China State Construction shares hit 90% on first day in Shanghai
China State Construction Engineering Corp. jumped 90 percent on its first trading day in Shanghai as confidence in the nation’s economic recovery stoked demand for the world’s largest initial public offering in 16 months.
Beijing-based State Construction, the nation’s biggest homebuilder, surged as high as 7.96 yuan at 9:45 a.m. from its 4.18 yuan offer price. About 3 billion shares changed hands, triple yesterday’s total trading in companies on the Standard & Poor’s 500 Index.
Shanghai’s benchmark index has more than doubled from last year’s low as a $585 billion government stimulus and record lending revive the world’s third-largest economy. Since a nine- month ban on IPOs was lifted in June, all five companies that went public soared on their debuts, defying attempts by the securities regulator to curb first-day speculation.
“There’s too much liquidity in this market,” said James Liu, Shanghai-based deputy chief investment officer at APS Asset Management, which runs a $300 million fund of shares traded on the mainland and didn’t participate in the IPO. “It’s getting more difficult to pick stocks these days.”
BBMG Corp., the biggest cement supplier in Beijing, advanced as much as 65 percent today on its first trading day in Hong Kong.
State Construction received 1.85 trillion yuan of bids for its IPO, more than the market capitalization at the time of Norway, Russia and at least 48 other advanced and developing nations, even after selling stock at a higher valuation than the other companies that went public in China this year.
Investors ‘Feverish’
State Construction traded at 6.91 yuan at the 11:30 a.m. break in Shanghai for a 65 percent gain, valuing the stock at 42 times last year’s profit according to Bloomberg data. The Shanghai Composite Index of 896 companies trades at 37 times earnings after surging 86 percent this year. The rally pushed China past Japan as the world’s second-largest stock market by value this month.

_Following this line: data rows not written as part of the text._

(* ===== verification/MetricsFacts.v ===== *)
(** * MetricsFacts: what the metrics count, and what the text shows *)

From S2P Require Import Prelude.
From S2P Require Import Numeric.
From S2P Require Import Wire.
From S2P Require Import StdNum.
From S2P Require Import Metrics.

(** ** Histograms *)

Definition observed (vs : list f64) (h : Histogram) : Histogram := foldl (fun h v => Histogram_observe v h) h vs.
Definition at_most (b : f64) (vs : list f64) : Z := Z.of_nat (length (filter (fun v => f64_leb v b = true) vs)).

Lemma at_most_cons b v vs : at_most b (v :: vs) = (if f64_leb v b then 1 else 0) + at_most b vs.
Proof. unfold at_most. rewrite filter_cons. destruct (f64_leb v b); cbn [length]; case_decide; try done; cbn [length]; lia. Qed.

Lemma at_most_bound b vs : 0 <= at_most b vs <= Z.of_nat (length vs).
Proof. unfold at_most. pose proof (length_filter (fun v => f64_leb v b = true) vs). lia. Qed.

Lemma observed_spec vs : forall h, length (counts_ h) = length (buckets_ h) -> 0 <= count_ h -> count_ h + Z.of_nat (length vs) < 2 ^ 64 ->
  Forall (fun n => 0 <= n <= count_ h) (counts_ h) ->
  counts_ (observed vs h) = zip_with (fun b n => n + at_most b vs) (buckets_ h) (counts_ h) /\
  count_ (observed vs h) = count_ h + Z.of_nat (length vs) /\ buckets_ (observed vs h) = buckets_ h /\
  sum_ (observed vs h) = foldl f64_add (sum_ h) vs.
Proof.
  induction vs as [|v vs IH]; intros h Hl H0 Hmax Hc.
  - cbn. split_and!; [|lia|done|done]. clear -Hl. revert Hl. generalize (counts_ h). induction (buckets_ h) as [|b bs IH]; intros [|n ns] Hl; try done.
    cbn. f_equal; [unfold at_most; cbn; lia|]. apply IH. by injection Hl.
  - cbn [observed foldl length] in *. set (h1 := Histogram_observe v h).
    assert (counts_ h1 = zip_with (fun b n => if f64_leb v b then n + 1 else n) (buckets_ h) (counts_ h)) as Hh1.
    { subst h1. cbn. clear -Hc Hmax. revert Hc. generalize (counts_ h). induction (buckets_ h) as [|b bs IH]; intros [|n ns] Hc; try done.
      apply Forall_cons in Hc as [Hn Hc]. cbn. rewrite (IH ns Hc). f_equal. destruct (f64_leb v b); [|done]. apply uwrap_small. lia. }
    assert (count_ h1 = count_ h + 1) as Hn1 by (subst h1; cbn; apply uwrap_small; lia).
    destruct (IH h1) as (H1 & H2 & H3 & H4).
    + rewrite Hh1, length_zip_with. cbn. lia.
    + lia.
    + lia.
    + rewrite Hh1, Hn1. clear -Hc. revert Hc. generalize (counts_ h). induction (buckets_ h) as [|b bs IH]; intros [|n ns] Hc; constructor.
      * apply Forall_cons in Hc as [Hn _]. destruct (f64_leb v b); lia.
      * apply Forall_cons in Hc as [_ Hc]. by apply IH.
    + unfold observed in *. rewrite H1, H2, H3, H4, Hh1, Hn1. split_and!; [|lia|done|done]. cbn [buckets_ Histogram_observe h1].
      clear. generalize (counts_ h). induction (buckets_ h) as [|b bs IH]; intros [|n ns]; try done. cbn. rewrite IH, at_most_cons. f_equal. destruct (f64_leb v b); lia.
Qed.

(** After any observations each bucket of a histogram counts exactly the values at
    most its bound, and the total and the sum are those of all values. *)
Theorem histogram_counts_exact bs vs : Z.of_nat (length vs) < 2 ^ 64 ->
  counts_ (observed vs (Histogram_init bs)) = map (fun b => at_most b vs) bs /\
  count_ (observed vs (Histogram_init bs)) = Z.of_nat (length vs) /\
  sum_ (observed vs (Histogram_init bs)) = foldl f64_add (f64_of_Z 0) vs.
Proof.
  intros Hl. destruct (observed_spec vs (Histogram_init bs)) as (H1 & H2 & _ & H4).
  - cbn. by rewrite length_map.
  - done.
  - done.
  - cbn. apply Forall_map, Forall_true. intros b. cbn. lia.
  - rewrite H1, H2, H4. split_and!; [|done|done]. cbn. clear. induction bs as [|b bs IH]; [done|]. cbn. by f_equal.
Qed.

Lemma histogram_counts_exact_witness :
  counts_ (observed (map f64_of_Z [1; 5; 20]) (Histogram_init (map f64_of_Z [1; 10]))) = [1; 2].
Proof.
  etransitivity; [apply (histogram_counts_exact (map f64_of_Z [1; 10]) (map f64_of_Z [1; 5; 20])); cbn; lia|vm_compute; reflexivity].
Defined.

(** The total of a histogram goes through a [double] printed with six digits: after
    1234564 observations at most a bound that bucket shows all of them and [+Inf], which
    contains it, shows 1234560. *)
Theorem export_loses_count name h_ b vs : length vs = Z.to_nat 1234564 -> Forall (fun v => f64_leb v b = true) vs ->
  exists front, Histogram_text name h_ (observed vs (Histogram_init [b])) =
    front ++ bucket_line name (show_double b) (lit "1234564") ++ bucket_line name (lit "+Inf") (lit "1.23456e+06").
Proof.
  intros Hl Hv. assert (Z.of_nat (length vs) = 1234564) as Hn by (rewrite Hl; apply Z2Nat.id; lia).
  destruct (observed_spec vs (Histogram_init [b])) as (H1 & H2 & H3 & _); [done|done|cbn [count_ Histogram_init]; lia|by repeat constructor|].
  assert (at_most b vs = 1234564) as Hb.
  { rewrite <- Hn. clear -Hv. induction Hv as [|v vs Hv _ IH]; [done|]. rewrite at_most_cons, Hv, IH. cbn [length]. lia. }
  unfold Histogram_text, Histogram_count. rewrite H1, H2, H3. cbn [Histogram_init buckets_ counts_ map zip_with concat count_]. rewrite Hb, Hn.
  assert (to_string (0 + 1234564) = lit "1234564") as -> by (vm_compute; reflexivity).
  assert (show_double (f64_of_Z (0 + 1234564)) = lit "1.23456e+06") as -> by (vm_compute; reflexivity).
  eexists. rewrite app_nil_r. rewrite !app_assoc. reflexivity.
Qed.

Lemma export_loses_count_witness : exists front,
  Histogram_text (lit "ms") [] (observed (replicate (Z.to_nat 1234564) (f64_of_Z 1)) (Histogram_init [f64_of_Z 10])) =
    front ++ bucket_line (lit "ms") (show_double (f64_of_Z 10)) (lit "1234564") ++ bucket_line (lit "ms") (lit "+Inf") (lit "1.23456e+06").
Proof.
  apply export_loses_count; [apply length_replicate|]. apply Forall_replicate. reflexivity.
Defined.

(** ** Summaries *)

(** A summary keeps the last thousand observations, in order; its count and sum are
    theirs, not of all. *)
Theorem summary_keeps_last vs qs :
  let s := foldl (fun s v => Summary_observe v s) (Summary_init qs) vs in
  values_ s = drop (length vs - 1000) vs /\ Summary_count s = Z.min 1000 (Z.of_nat (length vs)).
Proof.
  intros s. enough (values_ s = drop (length vs - 1000) vs) as H.
  { split; [done|]. unfold Summary_count. rewrite H, length_drop. lia. }
  subst s. induction vs as [|v vs IH] using rev_ind; [done|]. rewrite foldl_app. cbn [foldl]. unfold Summary_observe at 1. cbn [values_]. rewrite IH.
  rewrite length_app. cbn [length]. rewrite length_app, length_drop. cbn [length]. destruct (1000 <? _)%nat eqn:E; breflect.
  - rewrite <- (drop_app_le vs [v]) by lia. assert (forall l : list f64, tail l = drop 1 l) as -> by by intros []. rewrite drop_drop. f_equal. lia.
  - rewrite !(proj2 (Nat.sub_0_le _ _)) by lia. done.
Qed.

(** ** Increments that race *)

(** [inc] loads the value and then stores the sum: the steps of threads. *)
Inductive race := Load (i : nat) | Store (i : nat).

Fixpoint races (delta : nat -> f64) (steps : list race) (loaded : gmap nat f64) (value : f64) : option f64 :=
  match steps with
  | [] => Some value
  | Load i :: l => races delta l (<[i := value]> loaded) value
  | Store i :: l => v ← loaded !! i; races delta l loaded (Counter_inc (delta i) v)
  end.

(** An increment is a load and a store: of any number of threads that have all
    loaded before the first stores, only the increment of the last store remains. *)
Theorem increments_lost delta ts last value :
  races delta (map Load (ts ++ [last]) ++ map Store (ts ++ [last])) ∅ value = Some (Counter_inc (delta last) value).
Proof.
  assert (forall js m v, races delta (map Load js ++ map Store (ts ++ [last])) m v =
    races delta (map Store (ts ++ [last])) (foldl (fun m j => <[j := v]> m) m js) v) as Hload.
  { induction js as [|j js IH]; intros m v; [done|]. cbn. apply IH. }
  rewrite Hload. clear Hload. set (m := foldl _ ∅ _). assert (forall j, j ∈ ts ++ [last] -> m !! j = Some value) as Hm.
  { subst m. generalize (∅ : gmap nat f64). induction (ts ++ [last]) as [|j js IH] using rev_ind; intros m j' Hj; [by apply elem_of_nil in Hj|].
    rewrite foldl_app. cbn. destruct (decide (j = j')) as [->|Hne]; [apply lookup_insert_eq|]. rewrite lookup_insert_ne by done. apply IH.
    apply elem_of_app in Hj as [Hj|Hj]; [done|]. apply list_elem_of_singleton in Hj. congruence. }
  enough (forall js v, (forall j, j ∈ js ++ [last] -> m !! j = Some value) ->
    races delta (map Store (js ++ [last])) m v = Some (Counter_inc (delta last) value)) as H by by apply H.
  clear. intros js. induction js as [|j js IH]; intros v Hm; cbn [app map races].
  - by rewrite (Hm last) by apply list_elem_of_here.
  - rewrite (Hm j) by apply list_elem_of_here. cbn [mbind option_bind]. apply IH. intros j' Hj. apply Hm. by apply list_elem_of_further.
Qed.

(** ** The registry's text *)

Inductive operation :=
| RegisterCounter (name h : str)
| RegisterGauge (name h : str)
| RegisterHistogram (name : str) (buckets : list f64) (h : str)
| RegisterSummary (name : str) (quantiles : list f64) (h : str)
| Reset
| SetCounter (name : str) (delta : f64)
| SetHistogram (name : str) (value : f64)
| SetSummary (name : str) (value : f64).

(** A registration, or an update through a registered handle. *)
Definition operate (o : operation) (r : registry) : registry :=
  match o with
  | RegisterCounter name h => register_counter name h r
  | RegisterGauge name h => register_gauge name h r
  | RegisterHistogram name buckets h => register_histogram name buckets h r
  | RegisterSummary name quantiles h => register_summary name quantiles h r
  | Reset => reset r
  | SetCounter name delta => mkRegistry (alter (Counter_inc delta) name (counters_ r)) (gauges_ r) (histograms_ r) (summaries_ r) (metric_infos_ r)
  | SetHistogram name value => mkRegistry (counters_ r) (gauges_ r) (alter (Histogram_observe value) name (histograms_ r)) (summaries_ r) (metric_infos_ r)
  | SetSummary name value => mkRegistry (counters_ r) (gauges_ r) (histograms_ r) (alter (Summary_observe value) name (summaries_ r)) (metric_infos_ r)
  end.

(** Every metric has its information. *)
Definition informed {A} (m : gmap str A) (infos : gmap str MetricInfo) : Prop := forall name, is_Some (m !! name) -> is_Some (infos !! name).
Definition registry_ok (r : registry) : Prop :=
  informed (counters_ r) (metric_infos_ r) /\ informed (gauges_ r) (metric_infos_ r) /\
  informed (histograms_ r) (metric_infos_ r) /\ informed (summaries_ r) (metric_infos_ r).

Lemma informed_insert {A} (m : gmap str A) infos name x i : informed m infos -> informed (<[name := x]> m) (<[name := i]> infos).
Proof. intros H n. rewrite !lookup_insert_is_Some'. intros [?|?]; [by left|right; by apply H]. Qed.

Lemma informed_weaken {A} (m : gmap str A) infos name i : informed m infos -> informed m (<[name := i]> infos).
Proof. intros H n Hn. rewrite lookup_insert_is_Some'. right. by apply H. Qed.

Lemma informed_alter {A} (m : gmap str A) infos f name : informed m infos -> informed (alter f name m) infos.
Proof. intros H n. rewrite lookup_alter_is_Some. apply H. Qed.

Lemma operate_ok o r : registry_ok r -> registry_ok (operate o r).
Proof.
  intros (H1 & H2 & H3 & H4). destruct o; cbn [operate];
    unfold register_counter, register_gauge, register_histogram, register_summary; repeat case_match; try done;
    unfold registry_ok; cbn; split_and!; auto using informed_insert, informed_weaken, informed_alter; intros n []; set_solver.
Qed.

Lemma texts_total {A} (text : str -> str -> A -> option str) infos l :
  (forall name h x, (name, x) ∈ l -> is_Some (text name h x)) -> (forall name x, (name, x) ∈ l -> is_Some (infos !! name)) -> is_Some (texts text infos l).
Proof.
  induction l as [|[name x] l IH]; intros Ht Hi; [by eexists|]. cbn. destruct (Hi name x) as [i ->]; [apply list_elem_of_here|]. cbn [mbind option_bind].
  destruct (Ht name (help i) x) as [t ->]; [apply list_elem_of_here|]. cbn [mbind option_bind].
  destruct IH as [rest ->]; [intros; apply Ht; by apply list_elem_of_further|intros n y Hn; apply (Hi n y); by apply list_elem_of_further|]. by eexists.
Qed.

Lemma in_order_elem {A} (m : gmap str A) name x : (name, x) ∈ in_order m <-> m !! name = Some x.
Proof. rewrite in_order_perm. apply elem_of_map_to_list. Qed.

(** Whatever is registered under whatever names, updated and reset, the export never
    throws: every metric has its information; it fails only where a summary's quantiles
    do. *)
Theorem export_total ops : let r := foldl (fun r o => operate o r) registry_init ops in
  (forall name s, summaries_ r !! name = Some s -> is_Some (get_quantiles s)) -> is_Some (to_prometheus r).
Proof.
  intros r Hq. assert (registry_ok r) as (H1 & H2 & H3 & H4).
  { subst r. clear Hq. induction ops as [|o ops IH] using rev_ind; [unfold registry_ok, informed; cbn; split_and!; intros n [x []%lookup_empty_Some]|].
    rewrite foldl_app. by apply operate_ok. }
  unfold to_prometheus.
  destruct (texts_total (fun n h v => Some (Counter_text n h v)) (metric_infos_ r) (in_order (counters_ r))) as [c ->];
    [by eexists|intros n x Hn%in_order_elem; apply H1; by eexists|].
  destruct (texts_total (fun n h v => Some (Gauge_text n h v)) (metric_infos_ r) (in_order (gauges_ r))) as [g ->];
    [by eexists|intros n x Hn%in_order_elem; apply H2; by eexists|].
  destruct (texts_total (fun n h v => Some (Histogram_text n h v)) (metric_infos_ r) (in_order (histograms_ r))) as [h ->];
    [by eexists|intros n x Hn%in_order_elem; apply H3; by eexists|].
  destruct (texts_total Summary_text (metric_infos_ r) (in_order (summaries_ r))) as [t ->]; [| |by eexists].
  - intros n h' x Hx%in_order_elem. unfold Summary_text. destruct (Hq _ _ Hx) as [qs ->]. by eexists.
  - intros n x Hn%in_order_elem. apply H4. by eexists.
Qed.

Definition demo_operations : list operation :=
  [RegisterCounter (lit "hits") (lit "a"); RegisterGauge (lit "hits") (lit "b"); SetCounter (lit "hits") (f64_of_Z 2); RegisterHistogram (lit "ms") [f64_of_Z 1] []].

Lemma export_total_witness : is_Some (to_prometheus (foldl (fun r o => operate o r) registry_init demo_operations)).
Proof.
  apply (export_total demo_operations). intros name s Hs. exfalso.
  assert (summaries_ (foldl (fun r o => operate o r) registry_init demo_operations) = ∅) as He by reflexivity. rewrite He in Hs. by apply lookup_empty_Some in Hs.
Defined.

“Feverish investor sentiment is driving up the stock price,” said Wang Xiaoyong, a Shenzhen-based analyst at China Merchants Securities Co.
Trading in State Construction shares surpassed the 2 billion end-of-day volume in PetroChina Co.’s Shanghai debut in November 2007. State Construction sold 12 billion shares to the public, half of which are immediately tradable.
“I’m very happy with the opening price,” State Construction Chairman Sun Wenjie said today during a briefing at the Shanghai Stock Exchange. “I couldn’t sleep last night.”
Property Recovery
State Construction’s 50.2 billion yuan sale is the biggest in China since PetroChina raised 66.8 billion yuan in October 2007, and the largest since Visa Inc.’s $19 billion IPO in March last year. China International Capital Corp. was the sole underwriter.
The company’s profit fell 44 percent in 2008 to 4.92 billion yuan because of the slowing property market, rising raw material prices and higher tax payments. It is predicting a recovery this year, as the government’s 4 trillion yuan stimulus package begins to revive the world’s third-largest economy.
State Construction owns about 34.3 million square meters of land reserves and plans to use them to expand in real estate development, according to its share sale document. It plans to use as much as 8 billion yuan of the IPO proceeds for 24 commercial housing projects requiring a total investment of 15.8 billion yuan.
China’s urban home prices rose for the first time in seven months in June, the National Development and Reform Commission said July 10.
Below First Close
The four other companies that went public in China this year have cast doubt on the securities regulator’s efforts to curtail excessive first-day gains.
Your-Mart Co., Guilin Sanjin Pharmaceutical Co. and Zhejiang Wanma Cable Co., which all jumped in Shenzhen debuts, have since fallen below their first-day closing prices. Sichuan Expressway Co., the first company in almost a year to go public in Shanghai, tripled on its July 27 trading debut, then fell by the daily 10 percent limit yesterday and again today.
Chinese demand for IPOs was bottled up after the securities regulator halted first-time sales for nine months to aid a stock market recovery. Companies who sold shares in Shanghai or Shenzhen last year gained an average 152 percent on debut, according to data compiled by Bloomberg.
Households in China, where individual investors control about half the stock market capitalization, hold $3.66 billion in bank savings — more than the nation’s gross domestic product in 2008.
“No institutions are getting in at these levels, the valuation is just crazy,” said Chris Tang, chief investment officer at Marco Polo Pure Asset Management in Hong Kong, which oversees about $120 million and didn’t apply for the State Construction IPO. “Traditionally IPOs make money, so retail investors are going to try their luck.”